I’ve also spent some time doing a little light research on the net. It is very interesting how you can find yourself bouncing around from subject to subject as you get ideas or some other sort of inspiration. I found myself on Saturday night looking up some material on John Paulson; I was able to find a few good tidbits. First, Paulson was involved in another railway project before his Paulson Mine days called the Lake Superior, Willmar and Dakota Railway (I have no idea if it was ever built). My other interesting development was stumbling upon a website for the Eagle Lake Lutheran Church, where Paulson’s brother Ole was pastor for 11 years. The site talks about how many parishioners moved to the Willmar area from Carver County after the Civil War.
Yesterday I found myself vainly trying to find information about the establishment of the customs house at Leeblain. At the same time this city was being abandoned (trains stopped running to Gunflint in 1903), the Pigeon River Lumber Company was starting its operations at the east end of Gunflint Lake. They built a short logging railroad called the Gunflint and Lake Superior and both US and Canadian governments established customs houses in the area. The office on the Canadian side became know as Leeblain (even though it was several miles away from the original location).
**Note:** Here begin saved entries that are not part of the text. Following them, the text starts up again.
(** The policy parser and the JSON of a document are inverse on well-formed
    documents (known relations, attribute paths of the grammar, non-empty
    lists, normalised environments), and every document the parser returns is
    well-formed; so a stored policy re-parses to the same document. *)
Theorem parsePolicyDoc_roundtrip :
  (forall j d, parsePolicyDoc j = Ok d -> doc_wf d = true) /\
  (forall d, doc_wf d = true -> parsePolicyDoc (Some (doc_json d)) = Ok d).
Proof.
  split.
  - intros [[| | | | |obj]|] d; try done. unfold parsePolicyDoc.
    repeat setoid_rewrite res_bind_Ok.
    intros (a1 & _ & a2 & _ & a3 & _ & a4 & _ & a5 & _ & a6 & _ & rel & _ & [] & Hrel &
            a7 & _ & a8 & _ & conds & Hc & [= <-]).
    unfold doc_wf. simpl. apply andb_true_iff. split.
    + destruct rel; [by apply check_relations_ok|done].
    + destruct (get "conditions" obj); [|by injection Hc as <-].
      apply res_bind_Ok in Hc as (cs & Hcs & [= <-]). by eapply parseConditions_wf.
  - intros [a1 a2 a3 a4 a5 a6 a7 a8 a9 a10] H. unfold doc_wf in H. simpl in H.
    apply andb_true_iff in H as [Hr Hc].
    unfold parsePolicyDoc, doc_json. cbn [d_actions d_roles d_resourceTypes d_resourceLabels
      d_attributes d_ownerOnly d_relations d_groups d_members d_conditions].
    set (obj := _ ++ _).
    rewrite (strArray_field obj "actions" a1) by (unfold obj; get_fields; by destruct a1).
    rewrite (strArray_field obj "roles" a2) by (unfold obj; get_fields; by destruct a2).
    rewrite (strArray_field obj "resourceTypes" a3) by (unfold obj; get_fields; by destruct a3).
    rewrite (record_field_ok obj "resourceLabels" a4) by (unfold obj; get_fields; by destruct a4).
    rewrite (record_field_ok obj "attributes" a5) by (unfold obj; get_fields; by destruct a5).
    rewrite (strArray_field obj "relations" a7) by (unfold obj; get_fields; by destruct a7).
    rewrite (strArray_field obj "groups" a8) by (unfold obj; get_fields; by destruct a8).
    rewrite (strArray_field obj "members" a9) by (unfold obj; get_fields; by destruct a9).
    assert (Eo : get "ownerOnly" obj = option_map VBool a6) by (unfold obj; get_fields; by destruct a6).
    assert (Ec : get "conditions" obj = option_map (fun cs => VArr (map condition_json cs)) a10)
      by (unfold obj; get_fields; by destruct a10).
    rewrite Eo, Ec. clearbody obj.
    assert (Hrel : match a7 with Some l => check_relations l | None => Ok tt end = Ok tt)
      by (destruct a7; [by apply check_relations_ok|done]).
    simpl. rewrite Hrel. destruct a10 as [cs|]; simpl option_map.
    + cbv iota. rewrite parseConditions_json by done. by destruct a6.
    + by destruct a6.
Qed.

(** The default "members operate outside production" document, with an alias in
    its condition. *)
Definition sample_doc (env : string) : PolicyDoc :=
  {| d_actions := Some ["stack.deploy"]; d_roles := Some ["member"]; d_resourceTypes := None;
     d_resourceLabels := None; d_attributes := None; d_ownerOnly := Some false;
     d_relations := Some ["operator"]; d_groups := None; d_members := None;
     d_conditions := Some [{| c_attr := "resource.env"; c_op := op_ne env |}] |}.

Lemma parsePolicyDoc_roundtrip_witness :
  parsePolicyDoc (Some (doc_json (sample_doc "production"))) = Ok (sample_doc "production") /\
  parsePolicyDoc (Some (doc_json (sample_doc "PRD"))) = Ok (sample_doc "production") /\
  doc_wf (sample_doc "production") = true.
Proof.
  split; [apply (proj2 parsePolicyDoc_roundtrip); reflexivity|]. split; [reflexivity|].
  apply (proj1 parsePolicyDoc_roundtrip (Some (doc_json (sample_doc "PRD")))). reflexivity.
Defined.
(** C14: every evaluation falls in exactly one of three cases: a matching forbid
    exists and a highest-priority one is reported as the denial; no forbid
    matches and a highest-priority matching permit is reported; nothing matches
    and the request is denied without a policy. *)
Theorem evaluate_forbid_wins ps req : evaluate_case ps req.
Proof.
  unfold evaluate_case, evaluate.
  destruct (js_sort by_priority (List.filter (is_effect forbid) _)) as [|f fs] eqn:Ef.
  - pose proof (top_none _ _ _ Ef) as Hnf. right.
    destruct (js_sort by_priority (List.filter (is_effect permit) _)) as [|p l] eqn:Ep.
    + right. by pose proof (top_none _ _ _ Ep).
    + left. split; [done|]. exists p. split; [by eapply top_deciding|done].
  - left. exists f. split; [by eapply top_deciding|done].
Qed.

Lemma evaluate_permit_iff ps req :
  decision (evaluate ps req) = Permit <->
  (exists p, applies ps req permit p) /\ (forall p, ~ applies ps req forbid p).
Proof.
  unfold evaluate.
  destruct (js_sort by_priority (List.filter (is_effect forbid) _)) as [|f fs] eqn:Ef.
  - pose proof (top_none _ _ _ Ef) as Hnf.
    destruct (js_sort by_priority (List.filter (is_effect permit) _)) as [|p l] eqn:Ep; simpl.
    + pose proof (top_none _ _ _ Ep) as Hnp. split; [done|]. intros [[p Hp] _]. by destruct (Hnp p).
    + split; [|done]. intros _. split; [|done]. exists p. by apply top_deciding in Ep as [? _].
  - simpl. split; [done|]. intros [_ Hn]. apply top_deciding in Ef as [Hf _]. by destruct (Hn f).
Qed.

(** The decision depends only on which policies are stored, not on their
    order or multiplicity, and storing one more forbid policy never turns a
    denial into a permit. *)
Theorem evaluate_order_and_restriction :
  (forall ps qs req, (forall p, p ∈ ps <-> p ∈ qs) ->
     decision (evaluate ps req) = decision (evaluate qs req)) /\
  (forall ps f req, pp_effect f = forbid ->
     decision (evaluate (f :: ps) req) = Permit -> decision (evaluate ps req) = Permit).
Proof.
  split.
  - intros ps qs req H.
    assert (Hi : decision (evaluate ps req) = Permit <-> decision (evaluate qs req) = Permit).
    { rewrite !evaluate_permit_iff. unfold applies. setoid_rewrite H. done. }
    destruct (decision (evaluate ps req)), (decision (evaluate qs req)); naive_solver.
  - intros ps f req Hf. rewrite !evaluate_permit_iff. unfold applies.
    intros [(p & Hp & Hm & He) Hn]. split.
    + apply elem_of_cons in Hp as [->|Hp]; [congruence|]. by exists p.
    + intros q (Hq & Hq'). apply (Hn q). split; [by right|done].
Qed.

#[export] Instance evaluate_proper :
  Proper (Permutation ==> eq ==> eq) (fun ps req => decision (evaluate ps req)).
Proof. intros ps qs Hp req _ <-. apply evaluate_order_and_restriction. intros p. by rewrite Hp. Qed.

(** * What the default policies grant *)

(** The compiled default set: the specs themselves, since each document is
    well-formed and so re-parses to itself. *)
Definition default_policies : list ParsedPolicy :=
  map (fun s => {| pp_id := "default:" +:+ s_key s; pp_name := s_name s; pp_effect := s_effect s;
                   pp_priority := s_priority s; pp_doc := s_doc s |}) DEFAULT_POLICY_SPECS.

Lemma withDefaults_ok : withDefaults = Ok default_policies.
Proof. vm_compute. reflexivity. Qed.

Definition env_is_production (req : AuthzRequest) : Prop :=
  resourceEnv (q_resource req) = Some "production".

(** The principal operates the target: a resolved operator or owner relation. *)
Definition is_operator (req : AuthzRequest) : Prop :=
  exists r, q_resource req = Some r /\
    (rel_operator ∈ default [] (r_principalRelations r) \/ rel_owner ∈ default [] (r_principalRelations r)).

Lemma holds_relation_iff r rel :
  holds_relation r (relation_str rel) = true <-> rel ∈ default [] (r_principalRelations r).
Proof.
  unfold holds_relation. rewrite mem_In, list_elem_of_fmap. split.
  - intros (rel' & E & H). by destruct rel, rel'.
  - intros H. by exists rel.
Qed.

Lemma not_production req :
  conditionHolds NON_PRODUCTION (lookupAttr "resource.env" (q_principal req) (q_resource req)) = true
  <-> ~ env_is_production req.
Proof. by apply env_ne_holds. Qed.

(** A spec of the shape [roles, actions, conditions] for one role. *)
Lemma roles_actions_match id name eff prio role actions conds req :
  mem "*" actions = false -> actions <> [] -> role <> "*" ->
  policyMatches {| pp_id := id; pp_name := name; pp_effect := eff; pp_priority := prio;
                   pp_doc := roles_actions [role] actions conds |} req = true <->
  q_action req ∈ actions /\ role ∈ map role_str (p_roles (q_principal req)) /\
  forallb (fun c => conditionHolds c (lookupAttr (c_attr c) (q_principal req) (q_resource req)))
    (default [] conds) = true.
Proof.
  intros Hstar Hne Hr. unfold policyMatches. cbn [pp_doc roles_actions d_actions d_roles
    d_resourceTypes d_resourceLabels d_attributes d_ownerOnly d_relations d_groups d_members
    d_conditions clause].
  rewrite !andb_true_r, !andb_true_iff.
  assert (Hl : listMatches (Some actions) (q_action req) = true <-> q_action req ∈ actions).
  { unfold listMatches. destruct actions; [done|]. by rewrite Hstar, <- mem_In. }
  assert (Hs : mem "*" [role] = false) by (apply mem_false; rewrite list_elem_of_singleton; congruence).
  rewrite Hl, Hs. simpl. rewrite orb_false_r, mem_In. tauto.
Qed.

Lemma superuser_match id name eff prio role req :
  role <> "*" ->
  policyMatches {| pp_id := id; pp_name := name; pp_effect := eff; pp_priority := prio;
                   pp_doc := roles_actions [role] ["*"] None |} req = true <->
  role ∈ map role_str (p_roles (q_principal req)).
Proof.
  intros Hr. unfold policyMatches. cbn [pp_doc roles_actions d_actions d_roles
    d_resourceTypes d_resourceLabels d_attributes d_ownerOnly d_relations d_groups d_members
    d_conditions clause listMatches].
  rewrite !andb_true_r.
  assert (Hs : mem "*" [role] = false) by (apply mem_false; rewrite list_elem_of_singleton; congruence).
  rewrite Hs. simpl. by rewrite orb_false_r, mem_In.
Qed.

Lemma operator_match id name eff prio doc req :
  d_actions doc = Some OPERATOR_OPS -> d_relations doc = Some ["operator"; "owner"] ->
  doc = {| d_actions := d_actions doc; d_roles := None; d_resourceTypes := None;
           d_resourceLabels := None; d_attributes := None; d_ownerOnly := None;
           d_relations := d_relations doc; d_groups := None; d_members := None;
           d_conditions := None |} ->
  policyMatches {| pp_id := id; pp_name := name; pp_effect := eff; pp_priority := prio;
                   pp_doc := doc |} req = true <->
  q_action req ∈ OPERATOR_OPS /\ is_operator req.
Proof.
  intros Ha Hr ->. unfold policyMatches. cbn [pp_doc d_actions d_roles d_resourceTypes
    d_resourceLabels d_attributes d_ownerOnly d_relations d_groups d_members d_conditions].
  rewrite Ha, Hr. cbn [clause default]. simpl forallb. rewrite !andb_true_r, andb_true_iff.
  assert (Hl : listMatches (Some OPERATOR_OPS) (q_action req) = true <-> q_action req ∈ OPERATOR_OPS)
    by (rewrite <- mem_In; done).
  rewrite Hl. unfold is_operator. destruct (q_resource req) as [r|]; simpl; [|naive_solver].
  rewrite orb_false_r, orb_true_iff, (holds_relation_iff r rel_operator), (holds_relation_iff r rel_owner).
  naive_solver.
Qed.

Lemma defaults_permit_iff req :
  decision (evaluate default_policies req) = Permit <->
  Exists (fun p => policyMatches p req = true) default_policies.
Proof.
  rewrite evaluate_permit_iff, Exists_exists. unfold applies. split.
  - intros [(p & ? & ? & ?) _]. by exists p.
  - intros (p & Hp & Hm).
    assert (He : forall q, q ∈ default_policies -> pp_effect q = permit).
    { apply Forall_forall. by repeat constructor. }
    split; [exists p; auto|]. intros q (Hq & _ & Hf). rewrite He in Hf; done.
Qed.

(** Under the seeded defaults a principal whose only role is member is
    permitted exactly the read actions, calling AI models, the safe operations
    plus mesh connection and data reads outside production, and, on a resource
    it operates or owns, the operator operations whatever the environment.
    Hence production deploys, terminals, secrets and every destructive action
    need an explicit grant. *)
Theorem defaults_member_exact req :
  p_roles (q_principal req) = [role_member] ->
  decision (evaluate default_policies req) = Permit <->
  q_action req ∈ MEMBER_READ_ACTIONS \/ q_action req = "ai.use" \/
  (~ env_is_production req /\
   q_action req ∈ MEMBER_SAFE_OPS ++ ["mesh.connect"; "data.read"]) \/
  (q_action req ∈ OPERATOR_OPS /\ is_operator req).
Proof.
  intros Hroles. rewrite defaults_permit_iff.
  unfold default_policies, DEFAULT_POLICY_SPECS. simpl map. simpl append.
  cbn [s_key s_name s_effect s_priority s_doc].
  rewrite !Exists_cons, Exists_nil.
  rewrite !superuser_match by done.
  rewrite !roles_actions_match by done.
  rewrite operator_match by done.
  rewrite Hroles. cbn [map role_str from_option id forallb]. rewrite !list_elem_of_singleton, ?andb_true_r.
  cbn [c_attr NON_PRODUCTION]. rewrite !(not_production req), elem_of_app, !elem_of_cons, !elem_of_nil.
  intuition discriminate.
Qed.

(** [withDefaults] never throws, and under the defaults an owner or an
    admin is permitted every action on every resource. *)
Theorem defaults_superusers :
  withDefaults = Ok default_policies /\
  forall req, role_owner ∈ p_roles (q_principal req) \/ role_admin ∈ p_roles (q_principal req) ->
    decision (evaluate default_policies req) = Permit.
Proof.
  split; [apply withDefaults_ok|]. intros req H. rewrite defaults_permit_iff.
  unfold default_policies, DEFAULT_POLICY_SPECS. simpl map. simpl append.
  cbn [s_key s_name s_effect s_priority s_doc].
  rewrite !Exists_cons. rewrite !superuser_match by done.
  assert (Hin : forall r, r ∈ p_roles (q_principal req) -> role_str r ∈ map role_str (p_roles (q_principal req)))
    by (intros r Hr; apply list_elem_of_fmap; by exists r).
  destruct H as [H%Hin|H%Hin]; simpl in H; tauto.
Qed.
It was opened in July 1903 and closed in April 1909 (it was moved to North Lake). Unfortunately I could only find a short excerpt on the net; I’ll need to try to get a copy of the Acts of Parliament for 1909.
There was one curious and unexpected revelation that came from my digging yesterday. I had heard stories that there was a gold exploration north of Leeblain during the 1890′s; I believe it was Justine Kerfoot who first told me about this. I found a report from the Ontario Bureau of Mines that mentions this small development. Maybe at some point I will have to try to locate this shaft, but given its location it might be quite the undertaking. I’ll be sure to write about the mine if I ever get there.